Guardian News and Media/London
J K Rowling has spoken of her sadness that her mother, who died from complications related to multiple sclerosis at the age of 45, never knew about the success of her Harry Potter novels.
As guest editor of Monday morning’s edition of Woman’s Hour - the first time in nearly 60 years that the BBC Radio 4 show has had a guest editor - the bestselling author chose MS as one of her topics.
Her mother died after suffering an aggressive form of the disease nearly 15 years ago; her death was an “enormous shock”, said Rowling, as her mother “always seemed very young”.
“She was very fit, she was a non-smoker, non-drinker, and I say all of this because of course then for her to be diagnosed at 35 with an illness that would kill her was just the most enormous shock to us and everyone who knew her,” said Rowling, who has helped to fund the Anne Rowling Regenerative Neurology Clinic, part of the University of Edinburgh, in her mother’s memory.

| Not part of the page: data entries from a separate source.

Lemma buildDeckCommitment_ret fuel combined n sh :
  shuffleCanonicalDeck digest fuel combined n = Ret sh →
  ∃ d, buildDeckCommitment digest fuel combined n 1 = Ret d.
Proof using digest_length.
  intros Hs. pose proof (shuffle_perm _ _ _ _ _ Hs) as [Hn Hp].
  unfold buildDeckCommitment, deriveDeckNonce. cbn [Z.eqb Pos.eqb negb].
  rewrite Hs, encodeU16LE_spec by done. cbn [mbind js_bind].
  match goal with |- context [commit_positions digest combined ?dn 0 sh] =>
    destruct (commit_positions_ret combined dn 0 sh) as [cs ->] end;
    [apply digest_length|done|rewrite Hp, length_seqZ; lia| |].
  { rewrite Hp. apply list.Forall_forall. intros o Ho%elem_of_seqZ. lia. }
  cbn [mbind js_bind]. rewrite encodeU8_spec by done. cbn [mbind js_bind].
  rewrite domainHash_spec by done. by eexists.
Qed.

(** Equal commitments at every position: equal ordinals, or a collision at a position *)
Lemma same_commitments cs1 cs2 sh1 sh2 :
  committed cs1 sh1 → committed cs2 sh2 → (commitment <$> cs1) = (commitment <$> cs2) →
  sh1 = sh2
  ∨ ∃ (i : nat) p q, cs1 !! i = Some p ∧ cs2 !! i = Some q
      ∧ collides digest (card_preimage (ordinal p) (cardNonce p) (deckNonce p))
          (card_preimage (ordinal q) (cardNonce q) (deckNonce q)).
Proof.
  intros [Hl1 H1] [Hl2 H2] E.
  assert (Hlen : length cs1 = length cs2) by by apply (f_equal length) in E; rewrite !length_fmap in E.
  destruct (decide (sh1 = sh2)) as [|Hne]; [by left|right].
  destruct (lists_differ sh1 sh2) as (i & x & y & Hx & Hy & Hxy); [congruence|done|].
  destruct (lookup_lt_is_Some_2 cs1 i) as [p Hp]; [rewrite Hl1; by eapply lookup_lt_Some|].
  destruct (lookup_lt_is_Some_2 cs2 i) as [q Hq]; [rewrite Hl2; by eapply lookup_lt_Some|].
  exists i, p, q. split_and!; [done..|].
  destruct (H1 i p Hp) as (_ & Hop & Hpo & Ep), (H2 i q Hq) as (_ & Hoq & Hqo & Eq).
  split.
  - intros Epre. apply card_preimage_inj in Epre as (Eo & _ & _); [|done..]. congruence.
  - rewrite <- Ep, <- Eq. apply (f_equal (.!! i)) in E.
    rewrite !list_lookup_fmap, Hp, Hq in E. by injection E.
Qed.
Definition v_rules : RuleSet :=
  mkRuleSet in_between 2 8 10000 100 5000 6 144 12 []
    (mkPenaltySchedule 500 700 100 200) 52 1 (mkSettlementRules 1 1 100 200)
    (mkRecoveryRules true true false) 1.

Definition v_act (who : option Seat) (p : ActionPayload) : SignedAction :=
  mkSignedAction (mkSignedActionBase (hx 1) 0 "" "" who "" "") p.

(** Under a constant digest every choice is 0, so position [n] holds ordinal [n + 1]. *)
Definition v_reveal (r : Rank) (n : Z) : RevealProof :=
  mkRevealProof n (mkRevealedCard r clubs (n + 1)) (hx 0) (hx 0).

Definition v_opening : list SignedAction :=
  [v_act None (JoinAction ("02" +:+ hx 5) 10000); v_act None (JoinAction ("03" +:+ hx 6) 10000);
   v_act None TableLockAction;
   v_act (Some 0) (EntropyCommitAction (hx 0)); v_act (Some 1) (EntropyCommitAction (hx 0));
   v_act (Some 0) (EntropyRevealAction (hx 7)); v_act (Some 1) (EntropyRevealAction (hx 8))].

Definition v_replay (acts : list SignedAction) : js (Result RoundState) :=
  replayWithVerification zero_digest 1 (hx 1) "r" v_rules 100 acts [10].

Definition v_state (acts : list SignedAction) : RoundState :=
  match v_replay acts with Ret (Ok s) => s | _ => initialState (hx 1) "r" 100 end.

Definition v_first : SignedAction := v_act None (CardRevealAction (v_reveal R3 0)).
Definition v_again : SignedAction := v_act None (CardRevealAction (v_reveal RA 0)).

Lemma verifyAndApply_gate_witness :
  authentic zero_digest 1 (v_state v_opening) v_rules v_first
  ∧ ∃ next, applyAction (v_state v_opening) v_first v_rules 10 = Ret (Ok next).
Proof.
  destruct (verifyAndApply zero_digest 1 (v_state v_opening) v_first v_rules 10) as [[s'|e]| |]
    eqn:E; [|by vm_compute in E..].
  apply (verifyAndApply_gate zero_digest 1 zero_digest_byte) in E as [Ha (n & Hn & _)].
  split; [exact Ha|by exists n].
Defined.

Lemma accepted_reveals_bound_witness :
  let e := ordinal (revealed_card (v_reveal R3 0)) in
  e = ordinal (revealed_card (v_reveal RA 0))
  ∨ ∃ dc c cn1 dn1 cn2 dn2,
      opens_card zero_digest 1 (v_state v_opening) v_rules (v_reveal R3 0) dc c cn1 dn1
      ∧ opens_card zero_digest 1 (v_state v_opening) v_rules (v_reveal RA 0) dc c cn2 dn2
      ∧ collides zero_digest (card_preimage e cn1 dn1)
          (card_preimage (ordinal (revealed_card (v_reveal RA 0))) cn2 dn2).
Proof.
  destruct (verifyAndApply zero_digest 1 (v_state v_opening) v_first v_rules 10) as [[s1|e]| |]
    eqn:E1; [|by vm_compute in E1..].
  destruct (verifyAndApply zero_digest 1 (v_state v_opening) v_again v_rules 10) as [[s2|e]| |]
    eqn:E2; [|by vm_compute in E2..].
  exact (proj2 (accepted_reveals_bound zero_digest 1 zero_digest_byte _ _ _ _ _ _ _ _ E1 E2)
           _ _ eq_refl eq_refl eq_refl).
Defined.

Lemma same_card_twice_witness :
  ∃ s1 s2, verifyAndApply zero_digest 1 (v_state v_opening) v_first v_rules 10 = Ret (Ok s1)
    ∧ verifyAndApply zero_digest 1 s1 v_again v_rules 11 = Ret (Ok s2)
    ∧ visible_cards s2 = [mkRevealedCard R3 clubs 1; mkRevealedCard RA clubs 1].
Proof.
  destruct (verifyAndApply zero_digest 1 (v_state v_opening) v_first v_rules 10) as [[s1|e]| |]
    eqn:E; [|by vm_compute in E..].
  destruct (same_card_twice zero_digest 1 zero_digest_byte (v_state v_opening) s1 v_first
    (v_reveal R3 0) v_again (v_reveal RA 0) v_rules 10 11) as (s2 & H2 & _ & Hv);
    [by vm_compute|done|done|by vm_compute|done|done|done|done|exact E|].
  exists s1, s2. split; [done|]. split; [exact H2|]. rewrite Hv. by vm_compute.
Defined.

Definition v_reordered : RoundState :=
  set_players (reverse (players (v_state v_opening))) (v_state v_opening).

Lemma deck_order_witness :
  (λ u, (combined_entropy u, deck_commitment_hash u))
    <$> materialiseDeckCommitment zero_digest 1 (v_state v_opening) v_rules
  = (λ u, (combined_entropy u, deck_commitment_hash u))
    <$> materialiseDeckCommitment zero_digest 1 v_reordered v_rules.
Proof.
  apply (deck_order_independent zero_digest 1 (v_state v_opening) v_reordered).
  - apply (bool_decide_unpack _). by vm_compute.
  - apply reverse_Permutation.
  - by vm_compute.
  - by vm_compute.
Defined.

Lemma replay_sound_witness :
  trace v_rules (hx 1) "r" 100 (v_opening ++ [v_first]) (v_state (v_opening ++ [v_first]))
  ∧ is_ret (replay (hx 1) "r" v_rules 100 (v_opening ++ [v_first]) [10]) = true.
Proof.
  destruct (replay_sound zero_digest 1 zero_digest_byte (hx 1) "r" v_rules 100
    (v_opening ++ [v_first]) [10] (v_state (v_opening ++ [v_first]))) as [_ H].
  destruct H as [H1 H2]; [by vm_compute|]. split; [exact H1|]. by rewrite H2.
Defined.

Lemma replay_chain_witness :
  chainsFrom (Some (v_state (v_opening ++ [v_first]))) (v_state [v_act None (JoinAction "pk" 10000)])
  = true.
Proof.
  apply (replay_chain_vacuous zero_digest 1 zero_digest_byte (hx 1) "r" v_rules 100
    (v_opening ++ [v_first]) [10] _ (hx 1) "r" v_rules 100 (v_act None (JoinAction "pk" 10000))
    [] [10]); by vm_compute.
Defined.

The author was a teenager at the time of her mother’s diagnosis, and said the news “had the most enormous impact on our family life”. “My mother, by the time she was diagnosed, she was quite ill. She had been showing symptoms for a few years and didn’t know what they were, so by the time she was diagnosed, her health was deteriorating, so it wasn’t just the spectre of the unknown, it was dealing with the daily reality of somebody who’s starting not to be able to walk as well as they had, and for such an active person that was a real privation,” she said.
Rowling said she wished her mother had known about the success of her Harry Potter books. “My mother was a passionate reader, and she would have been excited whatever I did, if I succeeded at anything, but particularly to be a writer, she would have considered to be a very valuable thing,” she said. But “she never knew about Harry Potter. I started writing it six months before she died, so that is painful. I wish she’d known.”
The author also spoke of her charity work, saying she wanted to “use my power for good not evil”, choosing as another topic the millions of children around the world who live in institutions, and the work her charity Lumos does to help them. “I remember being introduced to a group of three-year-olds who swarmed all over me. They just gravitated to anyone who would show them affection. I had one little girl sitting on my lap and just clinging to me and she’d just been introduced to me,” said Rowling of her own experience of institutionalised children, getting “quite emotional” as she spoke.
Rowling: wished mother had known about Potter books success.